Finke competed in both the men's 800m freestyle and the men's 1500m freestyle. He took a silver in the 800m freestyle, finishing in 7:38.75, about a half-second behind gold medalist Daniel Wiffen of Ireland. In the 1500m freestyle, he became the only U.S. male swimmer to win an individual gold medal, finishing in a world-record time of 14:30.67. Unlike his previous Olympic finals, Finke led the 1500m from start to finish, and swam the final lap in just 26.27 seconds to beat Gregorio Paltrinieri by 3.88 seconds.

===Records===
Finke set the world record in the 1500m Freestyle with a time of 14:30.67 to win gold at the 2024 Paris Olympics.

Finke first swum an American Record at the 2020 Olympic Games in the men's 800m Freestyle. In the heats of the event, he went a time of 7:42.72. In the final, his time of 7:41.87 broke his record. He reset the record at the 2022 World Aquatics Championships with a time of 7:39.36. A year later, at the 2023 World Aquatics Championships, he lowered the record to a 7:38.67.

Also at the 2022 World Aquatics Championships, Finke broke the American record in the 1500m Freestyle with a time of 14:36.70. He again reset the record at the 2023 World Aquatics Championships by swimming a 14:31.59.

Finke also holds the U.S. Open record (the fastest time on U.S. soil) in the 800m Freestyle.
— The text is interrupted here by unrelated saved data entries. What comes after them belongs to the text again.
Lemma approval_gate_witness : ∃ now auth params d,
  call_decide 1005 (device "phone") (decide_json "approval" "approved") = call_decide now auth params ∧
  parseApprovalDecideParams params = Ok d ∧ ad_approved d = true ∧
  apr_state <$> jd_approvals (run_jobs [call_decide now auth params] (run_jobs waiting_job initial_jobs)) !! ad_approvalId d = Some ap_approved.
Proof.
  pose (c := call_decide 1005 (device "phone") (decide_json "approval" "approved")).
  destruct (row_with jb_state (jd_jobs (run_jobs waiting_job initial_jobs) !! "job") job_awaiting_approval) as (row & Hr & Hs);
    [by vm_compute|].
  destruct (row_with jb_state (jd_jobs (run_jobs [c] (run_jobs waiting_job initial_jobs)) !! "job") job_running) as (row' & Hr' & Hs');
    [by vm_compute|].
  destruct (approval_gate fixture_date false str_leb false false fixture_control waiting_job c "job" row row')
    as (now & auth & params & d & p & a & Hc & Hp & Hok & _ & _ & _ & _ & _ & _ & _ & Hafter);
    [apply genuine_fixtures|done|exact Hr|exact Hs|exact Hr'|exact Hs'|].
  exists now, auth, params, d. split; [exact Hc|]. split; [exact Hp|]. split; [exact Hok|].
  change (jd_approvals (run_jobs [call_decide now auth params] (run_jobs waiting_job initial_jobs)))
    with (jd_approvals (run_job_call fixture_date false str_leb false false fixture_control (call_decide now auth params)
      (run_jobs waiting_job initial_jobs))).
  rewrite <- Hc. unfold run_jobs. rewrite Hafter. reflexivity.
Defined.

Lemma stranded_never_ends_witness : ∃ row, jd_jobs (run_jobs [call_report 2000000 (device "worker") (report_json "first" "completed" 1);
    call_cancel 2000001 (job_json "job")] (run_jobs lost_job initial_jobs)) !! "job" = Some row ∧
  (jb_state row = job_running ∨ jb_state row = job_cancel_requested).
Proof.
  destruct (row_with (λ r, (jb_state r, jb_active_attempt_id r)) (jd_jobs (run_jobs lost_job initial_jobs) !! "job")
    (job_running, Some "first")) as (row & Hr & Hs); [by vm_compute|]. injection Hs as Hs Hcur.
  destruct (row_with (λ a, (att_job_id a, att_state a)) (jd_attempts (run_jobs lost_job initial_jobs) !! "first")
    ("job", at_unknown_outcome)) as (a & Ha & Hst); [by vm_compute|]. injection Hst as Hid Hst.
  apply (stranded_never_ends fixture_date false str_leb false false fixture_control lost_job _ "job" "first");
    [apply genuine_fixtures|repeat (constructor; [done|]); constructor|].
  exists row, a. split; [exact Hr|]. split; [by left|]. split; [exact Hcur|]. split; [by split|exact Hst].
Defined.

Lemma reports_fenced_witness : ∃ status row att s',
  handleAttemptReport 1004 (device "worker") (report_json "first" "failed" 1) (run_jobs claimed_job initial_jobs)
    = (Ok (status, row, att), s') ∧ status = report_applied ∧
  ∃ b, jd_attempts s' !! "first" = Some b ∧ attempt_ended (att_state b).
Proof.
  destruct (handleAttemptReport 1004 (device "worker") (report_json "first" "failed" 1) (run_jobs claimed_job initial_jobs))
    as [[[[status row] att]|e] s'] eqn:H.
  - exists status, row, att, s'. split; [reflexivity|].
    assert (Hst : status = report_applied).
    { apply (f_equal (λ r, match r.1 with Ok (st, _, _) => Some st | Throw _ => None end)) in H. revert H. vm_compute. by intros [= <-]. }
    split; [exact Hst|]. destruct (reports_fenced _ _ _ _ _ _ _ _ H) as (report & w & a & Hp & _ & _ & _ & Hcase).
    rewrite Hst in Hcase. destruct Hcase as [_ Hb]. vm_compute in Hp. injection Hp as <-. exact Hb.
  - exfalso. apply (f_equal (λ r, match r.1 with Ok _ => true | Throw _ => false end)) in H. revert H. by vm_compute.
Defined.

Lemma parsed_report : ∃ report, parseAttemptReportParams (report_json "first" "completed" 1) = Ok report ∧
  rep_attemptId report = "first" ∧ rep_incarnation report = "inc" ∧ rep_fence report = 1.
Proof. eexists. split; [vm_compute; reflexivity|]. done. Qed.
He first set it with a time of 7:43.32 from the 2022 Phillips 66 US International Team Trials. He then lowered it to 7:40.34 at the 2023 Phillips 66 US International Team Trials.
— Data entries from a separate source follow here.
(** X17.  With nothing on standard input (end of file or a blank line),
    [run] does what it does on the line that is the JSON text of the object
    [{type: "message", agent_id: ..., message: ..., context: {}}] built
    from the variables OPENFANG_AGENT_ID and OPENFANG_MESSAGE, an unset
    variable counting as the empty string. *)
Theorem empty_input_falls_back_to_environment (self : Agent)
    (env env' : environment) (o : output) :
  strip (stdin_line env) = [] ->
  strip (stdin_line env') <> [] ->
  json_loads (strip (stdin_line env')) = Ok (fallback_input env) ->
  run self env o = run self env' o.
Proof.
  intros Hblank Hne Hj.
  assert (Hr : read_input env = read_input env').
  { unfold read_input. rewrite Hblank.
    destruct (strip (stdin_line env')) as [|x l] eqn:E; [congruence|].
    rewrite Hj. reflexivity. }
  unfold run. now rewrite Hr.
Qed.

(** X18.  A line of input that does not decode makes [run] exit with
    status 1 after one response that carries the message of the decoding
    error; the handler is not called (the result does not depend on it). *)
Theorem undecodable_input_exits (self : Agent) (env : environment)
    (handler : pyval -> pyval -> result pyval) (e : exn) (o : output) :
  _handler self = Some handler ->
  setup_returns self ->
  strip (stdin_line env) <> [] ->
  json_loads (strip (stdin_line env)) = Raise e ->
  fst (run self env o) = Exited 1%Z
  /\ stdout (snd (run self env o))
     = stdout o ++ [response (PStr (py "Error: " ++ exc_msg e))].
Proof.
  intros Hh Hs Hne Hj.
  erewrite run_from_failure; [apply error_then_exit|eassumption|].
  unfold handler_input, read_input.
  destruct (strip (stdin_line env)) as [|x l] eqn:E; [congruence|].
  rewrite Hj. destruct Hs as [-> | ->]; reflexivity.
Qed.

(** X19.  A line that decodes to a JSON value that is not an object (a
    list, a number, a string, null) makes [run] exit with status 1 after
    one response that reports the missing [get] attribute of that type. *)
Theorem non_object_input_exits (self : Agent) (env : environment)
    (handler : pyval -> pyval -> result pyval) (v : pyval) (o : output) :
  _handler self = Some handler ->
  setup_returns self ->
  strip (stdin_line env) <> [] ->
  json_loads (strip (stdin_line env)) = Ok v ->
  (forall d, v <> PDict d) ->
  fst (run self env o) = Exited 1%Z
  /\ stdout (snd (run self env o))
     = stdout o
       ++ [response (PStr (py "Error: '" ++ type_name v
                           ++ py "' object has no attribute 'get'"))].
Proof.
  intros Hh Hs Hne Hj Hv.
  erewrite run_from_failure with (e := attribute_error v (py "get"));
    [apply error_then_exit|eassumption|].
  unfold handler_input, read_input.
  destruct (strip (stdin_line env)) as [|x l] eqn:E; [congruence|].
  rewrite Hj.
  destruct v; try (destruct Hs as [-> | ->]; reflexivity).
  now elim (Hv d).
Qed.

(** X20.  When the setup function raises, [run] exits with status 1 after
    one response that carries the message of the exception; the input is
    not read and the handler is not called. *)
Theorem setup_failure_exits (self : Agent) (env : environment)
    (handler : pyval -> pyval -> result pyval) (e : exn) (o : output) :
  _handler self = Some handler ->
  _setup self = Some (Raise e) ->
  fst (run self env o) = Exited 1%Z
  /\ stdout (snd (run self env o))
     = stdout o ++ [response (PStr (py "Error: " ++ exc_msg e))].
Proof.
  intros Hh Hs.
  erewrite run_from_failure; [apply error_then_exit|eassumption|].
  unfold handler_input. now rewrite Hs.
Qed.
Finke owns the U.S. Open record in the 1500m freestyle as well. He set it with a 14:42.81 at the 2023 Phillips 66 US International Team Trials. He later broke it at the 2024 U.S. Olympic Team Trials with a time of 14:40.28.
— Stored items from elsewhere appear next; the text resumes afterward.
(** X14 on the request for the weather in Tokyo. *)
Lemma catalog_names_witness :
  json_loads tokyo_world (arguments tokyo_call) =
    Some (JObj [("location"%string, JStr "Tokyo")]) /\
  In (function_name tokyo_call) (map tool_name tools) /\
  fst (dispatch tokyo_world 0 tokyo_call) = [Invoked "get_weather" [JStr "Tokyo"]].
Proof.
  assert (Hv : json_loads tokyo_world (arguments tokyo_call) =
               Some (JObj [("location"%string, JStr "Tokyo")]))
    by (vm_compute; reflexivity).
  split; [exact Hv|].
  destruct (catalog_names_are_the_dispatched_names tokyo_world 0 tokyo_call _ Hv)
    as (_ & [(Hin & _)|(Hout & _)]).
  - split; [exact Hin|]. vm_compute. reflexivity.
  - exfalso. apply Hout. cbn. auto.
Defined.
(** A handoff between two threads. *)
Lemma exec_handoff_fifo t ps pr s ps' pr' s' w c x wh hr :
  w ≠ ReadLoop →
  exec_handoff t ps pr s = Some (ps', pr', s') →
  conns s !! c = Some x →
  cloc w c (IsClosed x) wh ps → ploc w c hr ps →
  cloc w c (IsClosed x) wh pr → ploc w c hr pr → (w = WriteLoop → hr = []) →
  outputs w c (trace s) ++ wh ++ Chan.buf (queue_of w x) ++ hr = inputs w c (trace s) →
  (length wh ≤ 1)%nat → (length hr ≤ 1)%nat →
  conns s' = conns s ∧
  ∃ wh' hr',
    outputs w c (trace s') ++ wh' ++ Chan.buf (queue_of w x) ++ hr'
    = inputs w c (trace s') ∧
    (w = WriteLoop → hr' = []) ∧
    cloc w c (IsClosed x) wh' ps' ∧ ploc w c hr' ps' ∧
    cloc w c (IsClosed x) wh' pr' ∧ ploc w c hr' pr' ∧
    (wh' = wh ∨ token w c pr = 1) ∧ (hr' = hr ∨ token ReadLoop c ps = 1) ∧
    (length wh' ≤ 1)%nat ∧ (length hr' ≤ 1)%nat.
Proof.
  intros Hw Hx Hc Hcs Hps Hcr Hpr Hhr Heq Lw Lh.
  apply exec_handoff_inv in Hx
    as [(c0 & q & x0 & -> & -> & Hc0 & Hh & -> & -> & ->)
       |(c0 & q & tm & x0 & -> & -> & Hc0 & Hh & -> & -> & ->)];
    (split; [done|]); cbn [trace emit];
    apply andb_true_iff in Hh as [_ Hb%bool_decide_eq_true];
    rewrite ?outputs_snoc, ?inputs_snoc, ?outputs_one, ?inputs_one;
    (destruct (decide (c0 = c)) as [->|Hne];
     [rewrite Hc in Hc0; injection Hc0 as <-|]);
    (destruct w; [|done|]); cbn [output input];
    rewrite ?bool_decide_refl; rewrite ?bool_decide_eq_false_2 by done;
    rewrite ?app_nil_r.
  - (* the read worker hands a packet to the dispatch worker *)
    loc_norm Hps. loc_norm Hcr.
    cbn in Heq. rewrite (Hps eq_refl), (Hcr eq_refl), Hb in Heq. cbn in Heq.
    exists [q], []. cbn. rewrite Hb, app_nil_r. loc_goal.
  - exists wh, hr. loc_goal.
  - exists wh, hr. loc_goal.
  - exists wh, hr. loc_goal.
  - (* the event is no input of the dispatch worker *)
    exists wh, hr. loc_goal.
  - (* a caller of AsyncWritePacket hands its packet to the write worker *)
    loc_norm Hcr.
    cbn in Heq. rewrite (Hhr eq_refl), (Hcr eq_refl), Hb in Heq. cbn in Heq.
    rewrite app_nil_r in Heq.
    exists [q], []. cbn. rewrite Hb, !app_nil_r. rewrite <-Heq. loc_goal.
    left. by rewrite (Hhr eq_refl).
  - exists wh, hr. loc_goal.
  - exists wh, hr. loc_goal.
Qed.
In the short course pool, Finke set the American record in the 1650y Freestyle with a time of 14:12.08 at the 2020 SEC Championships.

==International championships==

| Meet | 400 freestyle | 800 freestyle | 1500 freestyle | 400 medley |
|---|---|---|---|---|
| PACJ 2016 | 1st (b) | 1st place, gold medalist(s) | 1st place, gold medalist(s) | 1st (b) |
| WC 2017 |  |  | 21st |  |
| PAC 2018 | 8th | 5th | 3rd (h) |  |
| OG 2020 |  | 1st place, gold medalist(s) | 1st place, gold medalist(s) |  |
| WC 2022 |  | 1st place, gold medalist(s) | 2nd place, silver medalist(s) |  |
| WC 2023 |  | 3rd place, bronze medalist(s) | 2nd place, silver medalist(s) |  |
| OG 2024 |  | 2nd place, silver medalist(s) | 1st place, gold medalist(s) |  |

==Personal bests==

Short course
| Event | Time | Meet | Date | Note(s) |
|---|---|---|---|---|
| 1,650 yd freestyle | 14:12.08 | 2020 SEC Swimming and Diving Championships | Feb. 18–22, 2020 | NR |
| 1,000 yd freestyle | 8:34.63 | 2020 SEC Championships Swimming and Diving Championships | Feb. 18–22, 2020 |  |

Long course
| Event | Time | Meet | Date | Note(s) |
| 1500 m freestyle | 14:30.67 | 2024 Olympics | August 4, 2024 | WR, OR |
| 800 m freestyle | 7:38.67 | 2023 World Championships | July 26, 2023 | NR |
| 400 m medley | 4:07.46 | 2025 US National Championships | June 5, 2025 |

==Awards and honors==
- Golden Goggle Awards Male Athlete of the Year: 2022, 2024
- Golden Goggle Awards Male Race of the Year: 2021, 2022, 2023, 2024

== Personal life ==
Finke was born in Tampa, Florida, on November 6, 1999. Finke's mother, Jeanne, swam for Ball State, while his father Joe is a swim coach with Saint Petersburg Aquatics. Finke also has two older sisters: Autumn Skye Finke, who swam for the University of Florida, and Ariel Summer Finke, who swam for Florida State University and North Carolina State University.